Обещание на заре (Обещание на рассвете) (др. перевод)
Шрифт:
Моя связь с Валентиной длилась около года. Она преобразила меня полностью. Мне постоянно приходилось бороться с соперниками, утверждать и доказывать свое превосходство: ходить на руках, воровать в лавках, драться — в общем, обороняться по всем фронтам. Самой большой моей мукой был некий мальчишка, имя которого не припомню, но который умел жонглировать пятью яблоками, — и бывало, сидя на камне, среди рассыпанных яблок, понурившись после многочасовых бесплодных попыток, я чувствовал, что жить, в общем-то, не стоит. Тем не менее я не оставлял усилий и до сих пор не разучился жонглировать тремя яблоками; и часто, встав на холме Биг Сур лицом к Океану и бесконечности неба, я выставляю ногу вперед и совершаю этот подвиг, чтобы показать, что еще чего-то стою.
Зимой, когда мы катались с горок на санках, я вывихнул себе плечо, прыгнув в снег с пятиметровой высоты под взглядом Валентины, а все потому, что не мог спуститься по склону, стоя на салазках, как этот разбойник Ян. Как я ненавидел этого Яна и как все еще ненавижу!

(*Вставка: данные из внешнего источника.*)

Definition is_str (s : string) (v : value) : bool :=
  match v with VStr s' => String.eqb s s' | _ => false end.

(** [s] without the prefix [p], when it has it. *)
Fixpoint strip_prefix (p s : string) : option string :=
  match p, s with
  | EmptyString, _ => Some s
  | String a p', String b s' => if Ascii.eqb a b then strip_prefix p' s' else None
  | String _ _, EmptyString => None
  end.

(** [s.startswith(p)] *)
Definition starts_with (p s : string) : bool :=
  match strip_prefix p s with
  | Some _ => true
  | None => false
  end.

(** [sub in s] on strings. *)
Fixpoint contains (sub s : string) : bool :=
  starts_with sub s ||
  match s with
  | EmptyString => false
  | String _ s' => contains sub s'
  end.

(** [key in v]: key membership for a dict, element membership for a list,
    substring test for a string, [TypeError] for anything else. *)
Definition py_in (key : string) (v : value) : exn + bool :=
  match v with
  | VDict d => inr (match assoc key d with Some _ => true | None => false end)
  | VList l => inr (existsb (is_str key) l)
  | VStr s => inr (contains key s)
  | _ => inl (mkExn TypeError ("argument of type '" ++ type_name v ++ "' is not iterable"))
  end.

Definition Z_to_string (n : Z) : string := NilZero.string_of_int (Z.to_int n).

(** [str(v)], as an f-string formats [v].  [repr] is the interpreter's
    rendering of lists and dicts. *)
Definition py_str (repr : value -> string) (v : value) : string :=
  match v with
  | VNone => "None"
  | VBool true => "True"
  | VBool false => "False"
  | VInt n => Z_to_string n
  | VStr s => s
  | VList _ | VDict _ => repr v
  end.
(** The check of [main]: its [output] parameters are pending at the
    start, and nothing is at the end. *)
Definition check_main : option (list string) :=
  '(ps, body) ← find_qfunc f "main";
  check_block_with check_stmt body
    (param_name <$> List.filter is_output ps).

End Check.

Definition declares_main (f : file) : bool :=
  bool_decide (is_Some (find_qfunc f "main")).

Definition is_cscope (d : decl) : bool :=
  match d with
  | CScope _ => true
  | _ => false
  end.

(** *** Execution directives

    The code of a [cscope] block that only runs the model and saves the
    result: [save({'key': primitive({'name': number, ...})})], one call of
    an execution primitive on constant arguments, handed to one call of
    [save]. *)

Record directive := Directive {
  saved_as : string;
  primitive : string;
  arguments : list (string * string)
}.

Definition execution_primitives : list string := ["sample"].

Definition quoted (w : string) : list string := ["'"; w; "'"].

Definition directive_tokens (d : directive) : list string :=
  ["save"; "("; "{"] ++ quoted (saved_as d)
    ++ [":"; primitive d; "("; "{"]
    ++ sep_by (fun kv => quoted kv.1 ++ [":"; kv.2]) (arguments d)
    ++ ["}"; ")"; "}"; ")"].

Definition is_digit (a : ascii) : bool :=
  let n := N_of_ascii a in ((48 <=? n) && (n <=? 57))%N.

Definition all_chars (p : ascii -> bool) (s : string) : bool :=
  negb (String.eqb s "") && forallb p (list_ascii_of_string s).

(** The key and the names are words, the arguments whole numbers. *)
Definition is_execution_directive (d : directive) : bool :=
  mem (primitive d) execution_primitives
  && all_chars is_word_char (saved_as d)
  && forallb (fun kv => all_chars is_word_char kv.1 && all_chars is_digit kv.2)
             (arguments d).

(** A declaration that is a [cscope] block holds an execution directive
    and nothing else. *)
Definition only_directs (d : decl) : Prop :=
  forall code, d = CScope code ->
    exists dir, is_execution_directive dir = true /\
                tokenize code = directive_tokens dir.

(** The files of the repository, each with its text. *)
Definition repository_files : list (string * file) :=
  [(set_cover_text, set_cover);
   (qpe_for_matrix_text, qpe_for_matrix);
   (unnamed_part_001_text, unnamed_part_001);
   (unnamed_part_003_text, unnamed_part_003)].

(** *** Models that notebooks write to Qmod files

    Three notebooks build a model in Python and write it to a [.qmod] file
    that is not among the sources.  Each model is here the Python function
    in the syntax tree of the native syntax, statement by statement, and
    is compared with the Python text token by token: a parameter
    [x: Output[QNum]] is [output x: qnum], [CArray[CReal, 4]] is [real[4]],
    [QArray[QBit]] is [qbit[]], and [y |= e] is the numeric assignment
    [y = e]. *)

(** The text less its comments, each from [#] to the end of its line. *)
Fixpoint strip_comments (s : string) (in_comment : bool) : string :=
  match s with
  | EmptyString => EmptyString
  | String a s' =>
      if Ascii.eqb a (ascii_of_nat 10) then String a (strip_comments s' false)
      else if in_comment then strip_comments s' true
      else if Ascii.eqb a "#" then strip_comments s' true
      else String a (strip_comments s' false)
  end.

Definition python_scalar (n : string) : option string :=
  if String.eqb n "qnum" then Some "QNum"
  else if String.eqb n "qbit" then Some "QBit"
  else if String.eqb n "real" then Some "CReal"
  else None.

Definition python_type_tokens (t : type) : option (list string) :=
  match t with
  | TName n [] [] => c ← python_scalar n; Some [c]
  | TName n [] [d] =>
      c ← python_scalar n;
      Some ((if String.eqb n "real" then "CArray" else "QArray")
              :: "[" :: c :: from_option (fun k => [","; k]) [] d ++ ["]"])
  | _ => None
  end.

Definition python_param_tokens (p : param) : option (list string) :=
  t ← python_type_tokens (param_type p);
  Some (param_name p :: ":" ::
        (if is_output p then "Output" :: "[" :: t ++ ["]"] else t)).

(** The statements the three functions are made of; [None] for any
    other. *)
Definition python_stmt_tokens (s : stmt) : option (list string) :=
  match s with
  | SCall c args =>
      Some (expr_tokens c ++ "(" :: sep_by expr_tokens args ++ [")"])
  | SAssign t e => Some (expr_tokens t ++ "|" :: "=" :: expr_tokens e)
  | _ => None
  end.

Definition python_decl_tokens (d : decl) : option (list string) :=
  match d with
  | QFunc n ps body =>
      pts ← mapM python_param_tokens ps;
      sts ← mapM python_stmt_tokens body;
      Some ("@" :: "qfunc" :: "def" :: n :: "(" :: sep_by id pts
              ++ ")" :: ":" :: mjoin sts)
  | _ => None
  end.

Definition python_tokens (f : file) : option (list string) :=
  mjoin <$> mapM python_decl_tokens f.

(** [tutorials/classiq_101/classiq_concepts/design/design/design.ipynb],
    written by [create_model(main, out_file="design")]. *)
Definition design_source : string :=
"@qfunc
def main(x: Output[QNum], y: Output[QNum]):
    allocate(3, x)
    hadamard_transform(x)  # creates a uniform superposition
    y |= x**2 + 1
".

Definition design : file :=
  [QFunc "main"
     [Param true "x" (TName "qnum" [] []);
      Param true "y" (TName "qnum" [] [])]
     [SCall (EVar "allocate") [ENum "3"; EVar "x"];
      SCall (EVar "hadamard_transform") [EVar "x"];
      SAssign (EVar "y")
              (EBin "+" (EBin "**" (EVar "x") (ENum "2")) (ENum "1"))]].

(** The first model of the notebook on variational data encoding, written
    by [write_qmod(qmod, "encode_in_angle")]. *)
Definition encode_in_angle_source : string :=
"@qfunc
def main(data: CArray[CReal, 4], x: Output[QArray[QBit]]):
    encode_in_angle(data, x)
".

Definition encode_in_angle : file :=
  [QFunc "main"
     [Param false "data" (TName "real" [] [Some "4"]);
      Param true "x" (TName "qbit" [] [None])]
     [SCall (EVar "encode_in_angle") [EVar "data"; EVar "x"]]].

(** Its second model, written by [write_qmod(qmod, "encode_on_bloch")]. *)
Definition encode_on_bloch_source : string :=
"@qfunc
def main(data: CArray[CReal, 7], x: Output[QArray[QBit]]):
    encode_on_bloch(data, x)
".

Definition encode_on_bloch : file :=
  [QFunc "main"
     [Param false "data" (TName "real" [] [Some "7"]);
      Param true "x" (TName "qbit" [] [None])]
     [SCall (EVar "encode_on_bloch") [EVar "data"; EVar "x"]]].

(** The written models, each with the text of its Python function. *)
Definition written_models : list (string * file) :=
  [(design_source, design);
   (encode_in_angle_source, encode_in_angle);
   (encode_on_bloch_source, encode_on_bloch)].

End Qmod.

(** ** Vocabulary of the statements *)

Section Paths.
Import Re.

Никогда точно не знал, что там у них было с Валентиной, и даже сегодня предпочитаю об этом не думать, но он был почти на год старше меня и, учитывая его десять лет, гораздо опытнее
Он умел как-то особенно лихо свистеть, сунув два пальца в рот; этому способу я до сих пор так и не смог научиться; владеют им с той же пронзительной силой лишь мой друг посол Хаиме де Кастро да графиня Нелли де Вогюэ. Благодаря Валентине я понял, что любовь моей матери и нежность, которой я был окружен дома, не имели никакого отношения к тому, что ожидало меня вне дома, а еще, что ничто и никогда нельзя окончательно приобрести, завоевать, застраховать, сохранить. Ян, прирожденный похабник, прозвал меня «голубеньким», и, чтобы избавиться от этого прозвища, которое я считал очень обидным, хотя и не мог сказать почему, мне пришлось приумножить доказательства своей храбрости и мужественности, и скоро я стал грозой окрестных лавочников. Могу сказать без хвастовства, что разбил больше стекол, стянул больше коробок с финиками и халвой и дернул больше звонков, чем любой мальчишка с нашего двора; я научился также рисковать жизнью с легкостью, которая оказалась весьма полезной позже, во время войны, когда вещи такого рода официально допускались и поощрялись.
Особенно помню одну «смертельную» игру, которую мы с Яном затевали на карнизе пятого этажа, на глазах наших восхищенных товарищей.
И плевать нам было, что Валентины нет рядом, — поединок все равно шел из-за нее, и никто из нас на этот счет не заблуждался.
Игра была очень простая, но, думаю, в сравнении с ней пресловутая «русская рулетка» всего лишь детская забава.
Мы поднимались на последний этаж дома, открывали на лестничной площадке окно, выходившее во двор, и усаживались там как можно ближе к краю, ногами наружу. За окном был цинковый карниз, не шире двадцати сантиметров. Игра состояла в обмене резкими и точными толчками в спину, так, чтобы противник соскользнул с окна и уселся на этом узком внешнем подоконнике, свесив ноги в пустоту.
Мы играли в эту смертельную игру невероятное количество раз.
Стоило нам о чем-нибудь поспорить во дворе или даже без видимых причин, просто в приступе враждебности, мы без единого слова, лишь вызывающе переглянувшись, поднимались на пятый этаж, чтобы «сыграть в игру».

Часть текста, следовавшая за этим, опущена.